(Beginning of MATERIAL PROVIDED)

(* ===== verification/EgressEcho.v ===== *)
(** * EgressEcho: accounting of the round-trip probes (src/src/egress.cpp)

    Every probe an egress ever sent is returned, written off, abandoned by a
    disconnect, or the one still outstanding, over any run of the thread and whatever
    the consumer sends back. *)

From S2P Require Import Prelude Frame Wire Samples Feed Egress EgressStream.

(** The times the consumer saw its connection closed. *)
Definition is_close (e : NetEvent) : bool := match e with NClose => true | _ => false end.

Definition closes (ev : list NetEvent) : Z := Z.of_nat (length (List.filter is_close ev)).

Lemma closes_app a b : closes (a ++ b) = closes a + closes b.
Proof. unfold closes. rewrite List.filter_app, length_app. lia. Qed.

Definition outstanding (s : Egress) : Z := if echo_outstanding_ s then 1 else 0.

(** The books after [turns] iterations and [drops] closed connections: probes returned,
    lost, given up with their connection, and the one outstanding, at most one per
    iteration; at most one is given up per closed connection. *)
Record echo_inv (turns drops : Z) (s : Egress) : Prop := {
  ei_balance : ∃ returned lost abandoned,
    0 <= returned ∧ 0 <= lost ∧ 0 <= abandoned <= drops ∧
    returned + lost + abandoned + outstanding s <= turns ∧
    counters_ s echoes_returned_ = u64 returned ∧ counters_ s echoes_lost_ = u64 lost ∧
    counters_ s echoes_sent_ = u64 (returned + lost + abandoned + outstanding s);
  ei_drops : counters_ s disconnects_ = u64 drops;
  ei_nonce : echo_nonce_ s = counters_ s echoes_sent_;
  ei_samples : total_ (rtt_ s) = counters_ s echoes_returned_
}.

(** Everything the accounting depends on. *)
Record same_echo (s s' : Egress) : Prop := {
  se_sent : counters_ s' echoes_sent_ = counters_ s echoes_sent_;
  se_returned : counters_ s' echoes_returned_ = counters_ s echoes_returned_;
  se_lost : counters_ s' echoes_lost_ = counters_ s echoes_lost_;
  se_drops : counters_ s' disconnects_ = counters_ s disconnects_;
  se_out : echo_outstanding_ s' = echo_outstanding_ s;
  se_nonce : echo_nonce_ s' = echo_nonce_ s;
  se_rtt : rtt_ s' = rtt_ s
}.

#[export] Instance same_echo_preorder : PreOrder same_echo.
Proof. split; [by constructor|]. intros s1 s2 s3 [] []. constructor; congruence. Qed.

Lemma echo_inv_same n d s s' : same_echo s s' → echo_inv n d s → echo_inv n d s'.
Proof.
  intros [H1 H2 H3 H4 H5 H6 H7] [(r & l & a & Hb) Hd Hn Hs]. constructor; [|congruence..].
  exists r, l, a. unfold outstanding in *. by rewrite H1, H2, H3, H5.
Qed.

Lemma echo_inv_later n n' d s : n <= n' → echo_inv n d s → echo_inv n' d s.
Proof.
  intros Hn [(r & l & a & Hr & Hl & Ha & Hb & Hc) Hd Hno Hs]. constructor; try done.
  exists r, l, a. split_and!; try done; try apply Ha; try apply Hc; lia.
Qed.

Lemma make_egress_echo t : echo_inv 0 0 (make_egress t).
Proof. constructor; [by exists 0, 0, 0|done..]. Qed.

(** Dropping the client abandons the outstanding probe, if there is one. *)
Lemma drop_client_echo n d s :
  echo_inv n d s → echo_inv n (d + closes (drop_client s).2) (drop_client s).1.
Proof.
  intros Hinv. unfold drop_client. destruct (client_fd_ s <? 0); [by rewrite Z.add_0_r|].
  destruct Hinv as [(r & l & a & Hr & Hl & Ha & Hb & Er & El & Es) Hd Hn Hs].
  change (closes [NClose]) with 1. constructor; simpl; [|by rewrite Hd, u64_add_l|done|done].
  exists r, l, (a + outstanding s).
  match goal with |- context [r + l + (a + outstanding s) + outstanding ?x] => change (outstanding x) with 0 end.
  change (closes [NClose]) with 1. rewrite Es.
  assert (0 <= outstanding s <= 1) by (unfold outstanding; destruct (echo_outstanding_ s); lia).
  split_and!; try done; try lia. f_equal. lia.
Qed.

Lemma maybe_send_echo_inv now n d s : echo_inv n d s → echo_inv (n + 1) d (maybe_send_echo now s).
Proof.
  intros Hinv. unfold maybe_send_echo.
  destruct (_ || _); [by apply (echo_inv_later n); [lia|]|].
  destruct (now <? _); [by apply (echo_inv_later n); [lia|]|].
  destruct Hinv as [(r & l & a & Hr & Hl & Ha & Hb & Er & El & Es) Hd Hn Hs].
  unfold outstanding in *.
  destruct (echo_outstanding_ s) eqn:Eo; constructor; simpl; try done; try (by rewrite ?Hn).
  - exists r, (l + 1), a. unfold outstanding. simpl. rewrite Es, El, !u64_add_l. split_and!; try done; try lia; f_equal; lia.
  - exists r, l, a. unfold outstanding. simpl. rewrite Es, El, !u64_add_l. split_and!; try done; try lia; f_equal; lia.
Qed.

Lemma take_reply_echo now n d s rec : echo_inv n d s → echo_inv n d (take_reply now s rec).
Proof.
  intros Hinv. unfold take_reply. destruct (decode_frame rec frame_zero) as [[] f]; try done.
  destruct (negb (is_echo f) || negb (echo_outstanding_ s) || _) eqn:E; [done|].
  apply orb_false_iff in E as [E _]. apply orb_false_iff in E as [_ Eo].
  apply negb_false_iff in Eo. destruct Hinv as [(r & l & a & Hr & Hl & Ha & Hb & Er & El & Es) Hd Hn Hs].
  unfold outstanding in *. rewrite Eo in *. constructor; simpl; try done.
  - exists (r + 1), l, a. unfold outstanding. simpl. rewrite Es, Er, !u64_add_l.
    split_and!; try done; try lia; f_equal; lia.
  - unfold add. destruct (_ <? _); simpl; [by rewrite Hs|]. destruct (_ >=? _); simpl; by rewrite Hs.
Qed.

Lemma reply_loop_echo fuel now off n d s : echo_inv n d s → echo_inv n d (reply_loop fuel now off s).1.
Proof.
  revert off s. induction fuel as [|fuel IH]; intros off s H; cbn [reply_loop]; [done|].
  destruct (_ <? _); [done|].
  destruct (decode_header _ _) as [[] h];
    try (apply (echo_inv_same n d s); [by constructor|done]).
  destruct (_ <? _); [done|]. apply IH. generalize (reply_records (reply_buf_ s) off (h_count h)) as l.
  intros l. revert s H. induction l as [|x l IHl]; intros s H; [done|]. simpl.
  apply IHl. by apply take_reply_echo.
Qed.

Lemma drain_echo chunks now n d s : echo_inv n d s → echo_inv n d (drain_replies chunks now s).
Proof.
  intros H. unfold drain_replies. destruct (client_fd_ s <? 0); [done|].
  assert (echo_inv n d (fold_left take_chunk chunks s)) as H1.
  { revert s H. induction chunks as [|c l IH]; intros s H; [done|]. simpl. apply IH.
    apply (echo_inv_same n d s); [by constructor|done]. }
  pose proof (reply_loop_echo (S (length (reply_buf_ (fold_left take_chunk chunks s)))) now 0 _ _ _ H1) as H2.
  destruct (reply_loop _ _ _ _) as [s2 [off|]]; simpl in H2; [|done].
  destruct (0 <? off)%nat; [|done]. apply (echo_inv_same n d s2); [by constructor|done].
Qed.

Lemma flush_same_echo answers s ok s' bytes :
  flush_pending answers s = Some (ok, s', bytes) → same_echo s s'.
Proof.
  revert s ok bytes. induction answers as [|a answers IH]; intros s ok bytes;
    cbn [flush_pending]; destruct (negb _); try done;
    try (intros [= <- <- <-]; by constructor).
  destruct (_ >? 0).
  - match goal with |- context [flush_pending answers ?x] => assert (same_echo s x) as Hx;
      [|destruct (flush_pending answers x) as [[[ok1 s1] more]|] eqn:E; [|done]] end.
    { case_match; by constructor. }
    intros [= <- <- <-]. etransitivity; [exact Hx|]. by eapply IH.
  - destruct (_ <? 0); [|intros [= <- <- <-]; reflexivity].
    destruct (sa_errno a); [|by apply IH|intros [= <- <- <-]; reflexivity].
    destruct (_ && negb _); [intros [= <- <- <-]; by constructor|].
    destruct (_ && sa_stop a); [intros [= <- <- <-]; by constructor|].
    intros E. etransitivity; [|by eapply IH]. by constructor.
Qed.

Lemma flush_or_drop_echo answers n d s ok s' ev :
  echo_inv n d s → flush_or_drop answers s = Some (ok, s', ev) → echo_inv n (d + closes ev) s'.
Proof.
  intros Hinv H. unfold flush_or_drop in H.
  destruct (flush_pending answers s) as [[[[] s1] bytes]|] eqn:E; [| |done];
    apply flush_same_echo in E; pose proof (echo_inv_same _ _ _ _ E Hinv) as Hinv1.
  - injection H as <- <- <-. by rewrite Z.add_0_r.
  - pose proof (drop_client_echo n d s1 Hinv1) as Hd. destruct (drop_client s1). by injection H as <- <- <-.
Qed.

Lemma note_gap_same_echo frames now s : same_echo s (note_gap frames now s).
Proof.
  unfold note_gap. destruct frames as [|f l]; [reflexivity|].
  repeat case_match; by constructor.
Qed.

Section Loop.
Context {F E : Type} `{!ConsumerFeed F E}.

Lemma send_batch_echo (env : IterEnv E) batch n d s s' ev :
  echo_inv n d s → send_batch env batch s = Some (s', ev) → echo_inv (n + 1) (d + closes ev) s'.
Proof.
  intros Hinv H. unfold send_batch in H.
  pose proof (echo_inv_same _ _ _ _ (note_gap_same_echo batch (i_gap_now env) s) Hinv) as H1.
  pose proof (maybe_send_echo_inv (i_echo_now env) _ _ _ H1) as H2.
  destruct (flush_or_drop _ _) as [[[ok s1] ev1]|] eqn:Ef; [|done].
  apply (flush_or_drop_echo _ (n + 1) d) in Ef; [|by eapply echo_inv_same; [|exact H2]; constructor].
  destruct ok; injection H as <- <-; [|done]. apply (echo_inv_same _ _ s1); [by constructor|done].
Qed.

Lemma serve_echo env n d s (f : F) st s' f' ev :
  echo_inv n d s → serve env s f = Some (st, s', f', ev) → echo_inv (n + 1) (d + closes ev) s'.
Proof.
  intros Hinv H. unfold serve in H. destruct (client_gone _ _ s).
  { pose proof (drop_client_echo n d s Hinv) as Hd. destruct (drop_client s). injection H as <- <- <- <-.
    by apply (echo_inv_later n); [lia|]. }
  pose proof (drain_echo (i_chunks env) (i_reply_now env) n d s Hinv) as H1.
  destruct (feed_pop _ _ f) as [batch f1].
  match goal with H : context [match batch with [] => ?a | _ => _ end] |- _ =>
    set (r := match batch with [] => a | _ => coalesce (i_linger_now env) (i_linger env) batch
                (drain_replies (i_chunks env) (i_reply_now env) s) f1 end) in H end.
  assert (echo_inv n d r.1.2) as H2.
  { unfold r. destruct batch; [done|]. unfold coalesce. destruct (_ || _); [done|].
    destruct (linger _ _ _ _ _) as [[b []] f2]; [|done]. simpl.
    eapply echo_inv_same; [|exact H1]. by constructor. }
  destruct r as [[b s2] f2]. simpl in H2. destruct b.
  { injection H as <- <- <- <-. rewrite Z.add_0_r. by apply (echo_inv_later n); [lia|]. }
  destruct (send_batch env _ s2) as [[s3 ev3]|] eqn:Es; [|done]. injection H as <- <- <- <-.
  by eapply send_batch_echo.
Qed.

Lemma run_iter_echo env n d s (f : F) st s' f' ev :
  echo_inv n d s → run_iter env s f = Some (st, s', f', ev) → echo_inv (n + 1) (d + closes ev) s'.
Proof.
  intros Hinv H. unfold run_iter in H.
  destruct (wait_for_client (i_wait env) s) as [[[b s1] ev1]|] eqn:Ew; [|done].
  assert (echo_inv n d s1 ∧ closes ev1 = 0) as [H1 Hc].
  { apply wait_spec in Ew as [(-> & -> & _)|(_ & _ & fd & _ & -> & ->)]; [done|]. split; [|done].
    apply (echo_inv_same _ _ s); [by constructor|done]. }
  destruct b.
  2:{ injection H as <- <- <- <-. rewrite Hc, Z.add_0_r. by apply (echo_inv_later n); [lia|]. }
  destruct (pending_ s1).
  - destruct (serve env s1 f) as [[[[st2 s2] f2] ev2]|] eqn:Es; [|done].
    injection H as <- <- <- <-. rewrite closes_app, Hc. by eapply serve_echo.
  - destruct (flush_or_drop _ s1) as [[[[] s2] ev2]|] eqn:Ef; [| |done].
    + apply (flush_or_drop_echo _ n d) in Ef; [|done].
      destruct (serve env s2 f) as [[[[st3 s3] f3] ev3]|] eqn:Es; [|done].
      injection H as <- <- <- <-. apply (serve_echo env _ _ _ _ _ _ _ _ Ef) in Es.
      rewrite !closes_app, Hc. by rewrite Z.add_0_l, Z.add_assoc.
    + injection H as <- <- <- <-. rewrite !closes_app, Hc. apply (echo_inv_later n); [lia|].
      by eapply flush_or_drop_echo.
Qed.

Lemma run_loop_echo envs n d s (f : F) st s' f' ev :
  echo_inv n d s → run_loop envs s f = Some (st, s', f', ev) →
  echo_inv (n + Z.of_nat (length envs)) (d + closes ev) s'.
Proof.
  revert n d s f ev. induction envs as [|env envs IH]; intros n d s f ev Hinv H; cbn [run_loop length] in *.
  { injection H as <- <- <- <-. by rewrite !Z.add_0_r. }
  destruct (run_iter env s f) as [[[[[] s1] f1] ev1]|] eqn:Ei; [| |done];
    apply (run_iter_echo env n d) in Ei; try done.
  - destruct (run_loop envs s1 f1) as [[[[st2 s2] f2] ev2]|] eqn:Er; [|done].
    injection H as <- <- <- <-. rewrite closes_app, Z.add_assoc.
    replace (n + Z.of_nat (S (length envs))) with (n + 1 + Z.of_nat (length envs)) by lia. by eapply IH.
  - injection H as <- <- <- <-. eapply echo_inv_later; [|exact Ei]. lia.
Qed.
End Loop.

(** ** Properties *)

(** C26. Probe accounting. Over any run of the thread of fewer than 2^64 iterations on any
    feed, with any replies (late, duplicated, corrupt or foreign) and any disconnections,
    every probe sent has exactly one fate: [echoes_sent], which also numbers the probes, is
    [echoes_returned] plus [echoes_lost] plus the probes given up when a client was dropped
    plus the one outstanding, without wrap-around; at most one is given up for each time
    the consumer saw its connection closed, and [disconnects] counts those times; at most
    one probe is sent per iteration; and exactly one round-trip sample was recorded per
    returned probe. *)
Theorem echo_accounting {F E} `{!ConsumerFeed F E} (envs : list (IterEnv E)) t (f : F) st s' f' ev :
  Z.of_nat (length envs) < 2 ^ 64 →
  run_loop envs (make_egress t) f = Some (st, s', f', ev) →
  (∃ abandoned, 0 <= abandoned <= closes ev ∧
     counters_ s' echoes_sent_
     = counters_ s' echoes_returned_ + counters_ s' echoes_lost_ + abandoned + outstanding s') ∧
  counters_ s' disconnects_ = u64 (closes ev) ∧
  echo_nonce_ s' = counters_ s' echoes_sent_ ∧
  counters_ s' echoes_sent_ <= Z.of_nat (length envs) ∧
  total_ (rtt_ s') = counters_ s' echoes_returned_.
Proof.
  intros Hn H. destruct (run_loop_echo _ _ _ _ _ _ _ _ _ (make_egress_echo t) H)
    as [(r & l & a & Hr & Hl & Ha & Hb & Er & El & Es) Hd Hno Hs].
  assert (0 <= outstanding s' <= 1) by (unfold outstanding; destruct (echo_outstanding_ s'); lia).
  rewrite u64_small in Er, El, Es by (unfold fits; lia).
  split_and!; try done; [|lia]. exists a. split; [done|]. lia.
Qed.

(** ** Witnesses *)

(** One probe sent on each of two connections; the first is given up with its connection. *)
Definition echo_envs : list (IterEnv QueueFeed.Env) :=
  [demo_iter demo_wait [BoundedQueue.OpPush [stamp 0]];
   mkIter [] [] 1 true [] 0 (QueueFeed.mkEnv [] []) 0 [] 0 0 [];
   mkIter demo_wait [] 0 false [] 0 (QueueFeed.mkEnv [BoundedQueue.OpPush [stamp 1]] []) 0 [] 100 100000000000
     [mkSend 100000 EOther 0 false false]].

Lemma echo_demo :
  match run_loop echo_envs (make_egress demo_tuning) demo_queue with
  | Some (_, s, _, ev) => counters_ s echoes_sent_ = 2 ∧ echo_outstanding_ s = true ∧ closes ev = 1
  | None => False
  end.
Proof. vm_compute. split_and!; reflexivity. Qed.

Lemma echo_accounting_witness :
  ∃ st s' f' ev, run_loop echo_envs (make_egress demo_tuning) demo_queue = Some (st, s', f', ev) ∧
    counters_ s' echoes_sent_ = 2 ∧ counters_ s' disconnects_ = 1 ∧
    ∃ abandoned, 0 <= abandoned <= 1 ∧
      2 = counters_ s' echoes_returned_ + counters_ s' echoes_lost_ + abandoned + 1.
Proof.
  pose proof echo_demo as Hs.
  pose proof (λ st s' f' ev, echo_accounting echo_envs demo_tuning demo_queue st s' f' ev
                               ltac:(vm_compute; reflexivity)) as H.
  destruct (run_loop echo_envs (make_egress demo_tuning) demo_queue) as [[[[st s'] f'] ev]|];
    [|contradiction].
  destruct (H st s' f' ev eq_refl) as ((a & Ha & H1) & H2 & _). destruct Hs as (E1 & E2 & E3).
  unfold outstanding in H1. rewrite E1, E2 in H1. rewrite E3 in Ha, H2.
  exists st, s', f', ev. split; [exact eq_refl|]. split; [exact E1|]. split; [exact H2|]. exists a. split; [exact Ha|exact H1].
Defined.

(End of MATERIAL PROVIDED)

**WORK INSTRUCTION:**
Copy out the entries exactly. Begin at the first line and end with the line that has "the consumer sends back. *)".

**WORKED SOLUTION:**
(* ===== verification/EgressEcho.v ===== *)
(** * EgressEcho: accounting of the round-trip probes (src/src/egress.cpp)

    Every probe an egress ever sent is returned, written off, abandoned by a
    disconnect, or the one still outstanding, over any run of the thread and whatever
    the consumer sends back. *)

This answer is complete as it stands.